⟨

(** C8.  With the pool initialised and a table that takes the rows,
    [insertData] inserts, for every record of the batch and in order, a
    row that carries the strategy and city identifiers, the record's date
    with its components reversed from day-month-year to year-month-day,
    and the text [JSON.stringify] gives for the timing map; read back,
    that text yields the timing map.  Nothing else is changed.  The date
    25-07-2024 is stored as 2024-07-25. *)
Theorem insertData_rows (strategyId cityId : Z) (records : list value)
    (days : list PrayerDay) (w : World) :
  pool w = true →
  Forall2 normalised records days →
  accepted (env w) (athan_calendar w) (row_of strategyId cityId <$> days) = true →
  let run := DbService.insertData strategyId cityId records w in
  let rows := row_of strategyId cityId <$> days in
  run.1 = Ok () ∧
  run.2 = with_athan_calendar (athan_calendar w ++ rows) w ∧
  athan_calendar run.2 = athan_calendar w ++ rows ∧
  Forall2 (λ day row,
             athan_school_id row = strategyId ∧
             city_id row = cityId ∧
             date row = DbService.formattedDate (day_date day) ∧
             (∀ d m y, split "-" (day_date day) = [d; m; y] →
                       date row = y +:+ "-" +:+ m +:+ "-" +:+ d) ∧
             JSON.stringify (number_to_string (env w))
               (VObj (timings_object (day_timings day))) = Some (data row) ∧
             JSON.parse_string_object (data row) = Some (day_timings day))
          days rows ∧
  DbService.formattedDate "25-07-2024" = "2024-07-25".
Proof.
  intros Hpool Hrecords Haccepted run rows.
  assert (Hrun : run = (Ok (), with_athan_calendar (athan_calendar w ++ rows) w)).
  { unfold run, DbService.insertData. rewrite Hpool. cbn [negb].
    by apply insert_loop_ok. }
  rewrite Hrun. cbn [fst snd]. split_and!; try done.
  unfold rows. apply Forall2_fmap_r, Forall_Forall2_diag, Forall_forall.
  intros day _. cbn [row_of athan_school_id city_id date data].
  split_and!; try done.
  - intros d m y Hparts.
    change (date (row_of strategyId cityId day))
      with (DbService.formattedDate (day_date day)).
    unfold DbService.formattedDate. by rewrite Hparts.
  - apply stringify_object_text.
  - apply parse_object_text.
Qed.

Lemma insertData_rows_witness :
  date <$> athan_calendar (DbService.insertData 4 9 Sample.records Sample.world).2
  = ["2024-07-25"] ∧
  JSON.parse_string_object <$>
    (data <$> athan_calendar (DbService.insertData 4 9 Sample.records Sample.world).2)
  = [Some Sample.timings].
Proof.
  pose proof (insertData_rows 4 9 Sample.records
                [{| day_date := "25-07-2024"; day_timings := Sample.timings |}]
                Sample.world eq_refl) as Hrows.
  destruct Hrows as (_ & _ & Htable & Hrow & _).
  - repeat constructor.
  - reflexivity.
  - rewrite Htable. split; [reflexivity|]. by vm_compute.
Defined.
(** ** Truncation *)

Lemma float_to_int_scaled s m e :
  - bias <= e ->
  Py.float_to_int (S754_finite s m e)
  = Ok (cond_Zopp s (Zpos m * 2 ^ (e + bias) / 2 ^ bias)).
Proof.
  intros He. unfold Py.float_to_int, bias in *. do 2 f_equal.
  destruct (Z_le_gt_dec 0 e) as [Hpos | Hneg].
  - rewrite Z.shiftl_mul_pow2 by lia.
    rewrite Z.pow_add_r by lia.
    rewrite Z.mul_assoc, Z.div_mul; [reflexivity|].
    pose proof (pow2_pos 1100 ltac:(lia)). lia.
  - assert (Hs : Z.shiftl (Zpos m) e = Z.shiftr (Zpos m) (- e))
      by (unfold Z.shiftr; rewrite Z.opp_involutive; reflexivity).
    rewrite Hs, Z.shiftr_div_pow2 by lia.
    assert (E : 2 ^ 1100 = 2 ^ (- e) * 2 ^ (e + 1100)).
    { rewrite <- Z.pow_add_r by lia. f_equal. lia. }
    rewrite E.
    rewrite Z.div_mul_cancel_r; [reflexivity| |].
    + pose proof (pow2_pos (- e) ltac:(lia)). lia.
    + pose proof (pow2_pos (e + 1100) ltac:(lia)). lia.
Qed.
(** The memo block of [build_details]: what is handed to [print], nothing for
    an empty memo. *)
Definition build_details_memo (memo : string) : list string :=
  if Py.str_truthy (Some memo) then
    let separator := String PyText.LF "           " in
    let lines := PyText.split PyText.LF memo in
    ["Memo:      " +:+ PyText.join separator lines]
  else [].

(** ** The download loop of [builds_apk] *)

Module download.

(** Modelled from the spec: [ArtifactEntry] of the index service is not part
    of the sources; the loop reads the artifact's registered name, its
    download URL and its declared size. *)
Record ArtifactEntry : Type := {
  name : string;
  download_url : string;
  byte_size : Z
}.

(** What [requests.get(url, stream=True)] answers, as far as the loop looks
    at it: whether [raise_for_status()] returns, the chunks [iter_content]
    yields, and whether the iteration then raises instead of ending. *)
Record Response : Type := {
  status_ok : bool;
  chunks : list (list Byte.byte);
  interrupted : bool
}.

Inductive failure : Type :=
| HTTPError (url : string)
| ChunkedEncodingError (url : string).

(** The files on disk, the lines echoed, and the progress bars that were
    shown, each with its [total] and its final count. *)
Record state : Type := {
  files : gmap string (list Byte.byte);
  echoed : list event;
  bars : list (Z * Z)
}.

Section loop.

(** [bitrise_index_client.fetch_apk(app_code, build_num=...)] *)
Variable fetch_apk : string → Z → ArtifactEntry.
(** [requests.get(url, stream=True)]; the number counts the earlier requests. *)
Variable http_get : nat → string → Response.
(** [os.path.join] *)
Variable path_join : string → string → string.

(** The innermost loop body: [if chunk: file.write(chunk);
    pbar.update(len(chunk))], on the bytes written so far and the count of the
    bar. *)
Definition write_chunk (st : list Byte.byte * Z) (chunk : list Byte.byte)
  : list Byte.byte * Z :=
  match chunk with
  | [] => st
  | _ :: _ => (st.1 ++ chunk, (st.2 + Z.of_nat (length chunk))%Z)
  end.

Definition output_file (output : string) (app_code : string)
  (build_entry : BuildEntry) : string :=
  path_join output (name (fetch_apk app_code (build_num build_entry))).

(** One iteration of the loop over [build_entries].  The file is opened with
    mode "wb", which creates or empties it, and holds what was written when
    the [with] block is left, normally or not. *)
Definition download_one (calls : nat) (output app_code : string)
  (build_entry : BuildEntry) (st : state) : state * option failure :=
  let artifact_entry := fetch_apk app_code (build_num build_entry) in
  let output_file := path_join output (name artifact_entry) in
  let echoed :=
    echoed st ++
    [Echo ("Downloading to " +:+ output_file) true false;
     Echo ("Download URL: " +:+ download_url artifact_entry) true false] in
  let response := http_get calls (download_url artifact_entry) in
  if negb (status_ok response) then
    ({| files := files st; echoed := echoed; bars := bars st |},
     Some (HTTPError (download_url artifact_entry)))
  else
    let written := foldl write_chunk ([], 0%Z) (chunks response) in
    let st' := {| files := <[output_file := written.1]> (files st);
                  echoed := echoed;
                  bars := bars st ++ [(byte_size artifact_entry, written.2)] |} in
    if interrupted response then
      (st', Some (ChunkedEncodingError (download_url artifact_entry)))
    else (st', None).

⟩

• **Exercise**: Each line above needs to be returned exactly as it is.

• **Task answer**:
(** C8.  With the pool initialised and a table that takes the rows,
    [insertData] inserts, for every record of the batch and in order, a
    row that carries the strategy and city identifiers, the record's date
    with its components reversed from day-month-year to year-month-day,
    and the text [JSON.stringify] gives for the timing map; read back,
    that text yields the timing map.  Nothing else is changed.  The date
    25-07-2024 is stored as 2024-07-25. *)
Theorem insertData_rows (strategyId cityId : Z) (records : list value)
    (days : list PrayerDay) (w : World) :
  pool w = true →
  Forall2 normalised records days →
  accepted (env w) (athan_calendar w) (row_of strategyId cityId <$> days) = true →
  let run := DbService.insertData strategyId cityId records w in
  let rows := row_of strategyId cityId <$> days in
  run.1 = Ok () ∧
  run.2 = with_athan_calendar (athan_calendar w ++ rows) w ∧
  athan_calendar run.2 = athan_calendar w ++ rows ∧
  Forall2 (λ day row,
             athan_school_id row = strategyId ∧
             city_id row = cityId ∧
             date row = DbService.formattedDate (day_date day) ∧
             (∀ d m y, split "-" (day_date day) = [d; m; y] →
                       date row = y +:+ "-" +:+ m +:+ "-" +:+ d) ∧
             JSON.stringify (number_to_string (env w))
               (VObj (timings_object (day_timings day))) = Some (data row) ∧
             JSON.parse_string_object (data row) = Some (day_timings day))
          days rows ∧
  DbService.formattedDate "25-07-2024" = "2024-07-25".
Proof.
  intros Hpool Hrecords Haccepted run rows.
  assert (Hrun : run = (Ok (), with_athan_calendar (athan_calendar w ++ rows) w)).
  { unfold run, DbService.insertData. rewrite Hpool. cbn [negb].
    by apply insert_loop_ok. }
  rewrite Hrun. cbn [fst snd]. split_and!; try done.
  unfold rows. apply Forall2_fmap_r, Forall_Forall2_diag, Forall_forall.
  intros day _. cbn [row_of athan_school_id city_id date data].
  split_and!; try done.
  - intros d m y Hparts.
    change (date (row_of strategyId cityId day))
      with (DbService.formattedDate (day_date day)).
    unfold DbService.formattedDate. by rewrite Hparts.
  - apply stringify_object_text.
  - apply parse_object_text.
Qed.

Lemma insertData_rows_witness :
  date <$> athan_calendar (DbService.insertData 4 9 Sample.records Sample.world).2
  = ["2024-07-25"] ∧
  JSON.parse_string_object <$>
    (data <$> athan_calendar (DbService.insertData 4 9 Sample.records Sample.world).2)
  = [Some Sample.timings].
Proof.
  pose proof (insertData_rows 4 9 Sample.records
                [{| day_date := "25-07-2024"; day_timings := Sample.timings |}]
                Sample.world eq_refl) as Hrows.
  destruct Hrows as (_ & _ & Htable & Hrow & _).
  - repeat constructor.
  - reflexivity.
  - rewrite Htable. split; [reflexivity|]. by vm_compute.
Defined.
(** ** Truncation *)

Lemma float_to_int_scaled s m e :
  - bias <= e ->
  Py.float_to_int (S754_finite s m e)
  = Ok (cond_Zopp s (Zpos m * 2 ^ (e + bias) / 2 ^ bias)).
Proof.
  intros He. unfold Py.float_to_int, bias in *. do 2 f_equal.
  destruct (Z_le_gt_dec 0 e) as [Hpos | Hneg].
  - rewrite Z.shiftl_mul_pow2 by lia.
    rewrite Z.pow_add_r by lia.
    rewrite Z.mul_assoc, Z.div_mul; [reflexivity|].
    pose proof (pow2_pos 1100 ltac:(lia)). lia.
  - assert (Hs : Z.shiftl (Zpos m) e = Z.shiftr (Zpos m) (- e))
      by (unfold Z.shiftr; rewrite Z.opp_involutive; reflexivity).
    rewrite Hs, Z.shiftr_div_pow2 by lia.
    assert (E : 2 ^ 1100 = 2 ^ (- e) * 2 ^ (e + 1100)).
    { rewrite <- Z.pow_add_r by lia. f_equal. lia. }
    rewrite E.
    rewrite Z.div_mul_cancel_r; [reflexivity| |].
    + pose proof (pow2_pos (- e) ltac:(lia)). lia.
    + pose proof (pow2_pos (e + 1100) ltac:(lia)). lia.
Qed.
(** The memo block of [build_details]: what is handed to [print], nothing for
    an empty memo. *)
Definition build_details_memo (memo : string) : list string :=
  if Py.str_truthy (Some memo) then
    let separator := String PyText.LF "           " in
    let lines := PyText.split PyText.LF memo in
    ["Memo:      " +:+ PyText.join separator lines]
  else [].

(** ** The download loop of [builds_apk] *)

Module download.

(** Modelled from the spec: [ArtifactEntry] of the index service is not part
    of the sources; the loop reads the artifact's registered name, its
    download URL and its declared size. *)
Record ArtifactEntry : Type := {
  name : string;
  download_url : string;
  byte_size : Z
}.

(** What [requests.get(url, stream=True)] answers, as far as the loop looks
    at it: whether [raise_for_status()] returns, the chunks [iter_content]
    yields, and whether the iteration then raises instead of ending. *)
Record Response : Type := {
  status_ok : bool;
  chunks : list (list Byte.byte);
  interrupted : bool
}.

Inductive failure : Type :=
| HTTPError (url : string)
| ChunkedEncodingError (url : string).

(** The files on disk, the lines echoed, and the progress bars that were
    shown, each with its [total] and its final count. *)
Record state : Type := {
  files : gmap string (list Byte.byte);
  echoed : list event;
  bars : list (Z * Z)
}.

Section loop.

(** [bitrise_index_client.fetch_apk(app_code, build_num=...)] *)
Variable fetch_apk : string → Z → ArtifactEntry.
(** [requests.get(url, stream=True)]; the number counts the earlier requests. *)
Variable http_get : nat → string → Response.
(** [os.path.join] *)
Variable path_join : string → string → string.

(** The innermost loop body: [if chunk: file.write(chunk);
    pbar.update(len(chunk))], on the bytes written so far and the count of the
    bar. *)
Definition write_chunk (st : list Byte.byte * Z) (chunk : list Byte.byte)
  : list Byte.byte * Z :=
  match chunk with
  | [] => st
  | _ :: _ => (st.1 ++ chunk, (st.2 + Z.of_nat (length chunk))%Z)
  end.

Definition output_file (output : string) (app_code : string)
  (build_entry : BuildEntry) : string :=
  path_join output (name (fetch_apk app_code (build_num build_entry))).

(** One iteration of the loop over [build_entries].  The file is opened with
    mode "wb", which creates or empties it, and holds what was written when
    the [with] block is left, normally or not. *)
Definition download_one (calls : nat) (output app_code : string)
  (build_entry : BuildEntry) (st : state) : state * option failure :=
  let artifact_entry := fetch_apk app_code (build_num build_entry) in
  let output_file := path_join output (name artifact_entry) in
  let echoed :=
    echoed st ++
    [Echo ("Downloading to " +:+ output_file) true false;
     Echo ("Download URL: " +:+ download_url artifact_entry) true false] in
  let response := http_get calls (download_url artifact_entry) in
  if negb (status_ok response) then
    ({| files := files st; echoed := echoed; bars := bars st |},
     Some (HTTPError (download_url artifact_entry)))
  else
    let written := foldl write_chunk ([], 0%Z) (chunks response) in
    let st' := {| files := <[output_file := written.1]> (files st);
                  echoed := echoed;
                  bars := bars st ++ [(byte_size artifact_entry, written.2)] |} in
    if interrupted response then
      (st', Some (ChunkedEncodingError (download_url artifact_entry)))
    else (st', None).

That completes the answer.